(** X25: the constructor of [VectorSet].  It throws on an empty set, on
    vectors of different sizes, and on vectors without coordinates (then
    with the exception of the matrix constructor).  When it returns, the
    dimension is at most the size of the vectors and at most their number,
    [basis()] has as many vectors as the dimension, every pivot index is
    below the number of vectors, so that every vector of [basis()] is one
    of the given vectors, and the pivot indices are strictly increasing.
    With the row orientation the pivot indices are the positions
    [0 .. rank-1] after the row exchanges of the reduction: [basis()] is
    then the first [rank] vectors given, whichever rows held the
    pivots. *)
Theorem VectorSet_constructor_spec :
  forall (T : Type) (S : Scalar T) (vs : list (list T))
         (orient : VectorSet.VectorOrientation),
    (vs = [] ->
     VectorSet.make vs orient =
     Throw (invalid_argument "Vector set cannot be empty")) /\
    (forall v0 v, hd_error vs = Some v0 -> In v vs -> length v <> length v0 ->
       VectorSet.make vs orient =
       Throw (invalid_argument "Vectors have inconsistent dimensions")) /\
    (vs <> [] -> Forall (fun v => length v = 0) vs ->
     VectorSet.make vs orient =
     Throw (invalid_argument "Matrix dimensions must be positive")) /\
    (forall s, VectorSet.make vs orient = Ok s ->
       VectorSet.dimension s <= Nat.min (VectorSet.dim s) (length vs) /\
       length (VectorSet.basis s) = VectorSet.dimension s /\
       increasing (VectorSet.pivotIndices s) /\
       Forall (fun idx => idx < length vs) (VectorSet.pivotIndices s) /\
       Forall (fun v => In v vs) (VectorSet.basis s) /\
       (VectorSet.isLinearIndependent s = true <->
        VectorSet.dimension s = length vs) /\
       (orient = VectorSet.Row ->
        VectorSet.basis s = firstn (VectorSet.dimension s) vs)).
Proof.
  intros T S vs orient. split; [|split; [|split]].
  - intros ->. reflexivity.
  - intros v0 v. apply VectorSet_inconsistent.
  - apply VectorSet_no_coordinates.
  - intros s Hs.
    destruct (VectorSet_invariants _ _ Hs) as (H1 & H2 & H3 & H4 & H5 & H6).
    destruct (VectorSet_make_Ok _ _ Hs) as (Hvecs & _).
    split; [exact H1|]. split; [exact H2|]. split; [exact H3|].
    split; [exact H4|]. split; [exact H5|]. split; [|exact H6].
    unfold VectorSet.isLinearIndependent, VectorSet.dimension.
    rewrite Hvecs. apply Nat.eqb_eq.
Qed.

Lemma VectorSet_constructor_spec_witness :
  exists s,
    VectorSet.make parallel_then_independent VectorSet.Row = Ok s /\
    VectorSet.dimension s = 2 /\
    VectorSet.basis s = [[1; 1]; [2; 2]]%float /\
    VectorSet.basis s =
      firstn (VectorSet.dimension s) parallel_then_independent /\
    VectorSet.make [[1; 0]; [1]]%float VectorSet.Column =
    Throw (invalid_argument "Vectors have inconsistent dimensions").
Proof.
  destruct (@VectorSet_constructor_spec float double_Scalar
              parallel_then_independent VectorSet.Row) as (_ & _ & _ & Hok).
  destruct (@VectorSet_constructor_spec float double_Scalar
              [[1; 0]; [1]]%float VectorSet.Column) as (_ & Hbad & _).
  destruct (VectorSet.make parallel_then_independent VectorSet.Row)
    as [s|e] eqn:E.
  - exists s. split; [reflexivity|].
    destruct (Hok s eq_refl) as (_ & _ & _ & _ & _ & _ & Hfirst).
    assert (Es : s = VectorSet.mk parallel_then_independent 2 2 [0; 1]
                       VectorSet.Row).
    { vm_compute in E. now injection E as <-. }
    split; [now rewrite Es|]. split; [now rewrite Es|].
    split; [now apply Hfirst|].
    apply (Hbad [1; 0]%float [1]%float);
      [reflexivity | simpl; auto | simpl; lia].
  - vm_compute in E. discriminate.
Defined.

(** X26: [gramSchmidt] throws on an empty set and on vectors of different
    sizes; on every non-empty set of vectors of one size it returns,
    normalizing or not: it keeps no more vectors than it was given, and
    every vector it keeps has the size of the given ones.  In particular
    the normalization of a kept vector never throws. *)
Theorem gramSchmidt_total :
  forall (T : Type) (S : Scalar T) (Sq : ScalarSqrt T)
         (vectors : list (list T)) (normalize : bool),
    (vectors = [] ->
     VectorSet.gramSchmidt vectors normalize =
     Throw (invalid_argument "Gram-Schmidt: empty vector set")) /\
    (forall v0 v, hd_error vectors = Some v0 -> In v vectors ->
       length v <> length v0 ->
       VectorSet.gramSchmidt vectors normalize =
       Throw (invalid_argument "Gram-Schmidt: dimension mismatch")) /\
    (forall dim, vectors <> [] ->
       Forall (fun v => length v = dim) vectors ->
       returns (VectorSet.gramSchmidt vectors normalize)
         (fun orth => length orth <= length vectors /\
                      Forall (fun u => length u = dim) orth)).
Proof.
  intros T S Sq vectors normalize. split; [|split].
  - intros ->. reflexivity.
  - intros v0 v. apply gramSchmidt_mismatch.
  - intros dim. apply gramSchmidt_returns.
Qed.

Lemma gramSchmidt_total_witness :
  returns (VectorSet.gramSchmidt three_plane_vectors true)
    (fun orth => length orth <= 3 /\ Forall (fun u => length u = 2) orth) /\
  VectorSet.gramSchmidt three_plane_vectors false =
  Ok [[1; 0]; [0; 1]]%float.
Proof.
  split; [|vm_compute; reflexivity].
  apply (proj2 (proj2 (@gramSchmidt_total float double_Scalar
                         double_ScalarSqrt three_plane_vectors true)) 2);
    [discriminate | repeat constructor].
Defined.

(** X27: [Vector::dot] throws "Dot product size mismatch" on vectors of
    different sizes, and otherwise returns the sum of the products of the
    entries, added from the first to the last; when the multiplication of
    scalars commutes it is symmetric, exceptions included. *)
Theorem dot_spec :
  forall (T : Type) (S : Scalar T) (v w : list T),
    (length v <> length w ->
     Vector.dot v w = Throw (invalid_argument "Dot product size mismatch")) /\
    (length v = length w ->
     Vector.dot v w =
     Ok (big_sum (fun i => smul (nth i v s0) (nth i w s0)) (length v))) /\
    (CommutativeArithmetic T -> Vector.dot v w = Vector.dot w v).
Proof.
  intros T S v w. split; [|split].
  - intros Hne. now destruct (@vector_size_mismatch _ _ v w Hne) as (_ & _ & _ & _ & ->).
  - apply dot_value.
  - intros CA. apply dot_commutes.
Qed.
---
Exercise brief:
From the "returns (VectorSet.gramSchmidt three_plane_vectors" line to the close of the listing, restate each line word for word.

Written response:
  returns (VectorSet.gramSchmidt three_plane_vectors true)
    (fun orth => length orth <= 3 /\ Forall (fun u => length u = 2) orth) /\
  VectorSet.gramSchmidt three_plane_vectors false =
  Ok [[1; 0]; [0; 1]]%float.
Proof.
  split; [|vm_compute; reflexivity].
  apply (proj2 (proj2 (@gramSchmidt_total float double_Scalar
                         double_ScalarSqrt three_plane_vectors true)) 2);
    [discriminate | repeat constructor].
Defined.

(** X27: [Vector::dot] throws "Dot product size mismatch" on vectors of
    different sizes, and otherwise returns the sum of the products of the
    entries, added from the first to the last; when the multiplication of
    scalars commutes it is symmetric, exceptions included. *)
Theorem dot_spec :
  forall (T : Type) (S : Scalar T) (v w : list T),
    (length v <> length w ->
     Vector.dot v w = Throw (invalid_argument "Dot product size mismatch")) /\
    (length v = length w ->
     Vector.dot v w =
     Ok (big_sum (fun i => smul (nth i v s0) (nth i w s0)) (length v))) /\
    (CommutativeArithmetic T -> Vector.dot v w = Vector.dot w v).
Proof.
  intros T S v w. split; [|split].
  - intros Hne. now destruct (@vector_size_mismatch _ _ v w Hne) as (_ & _ & _ & _ & ->).
  - apply dot_value.
  - intros CA. apply dot_commutes.
Qed.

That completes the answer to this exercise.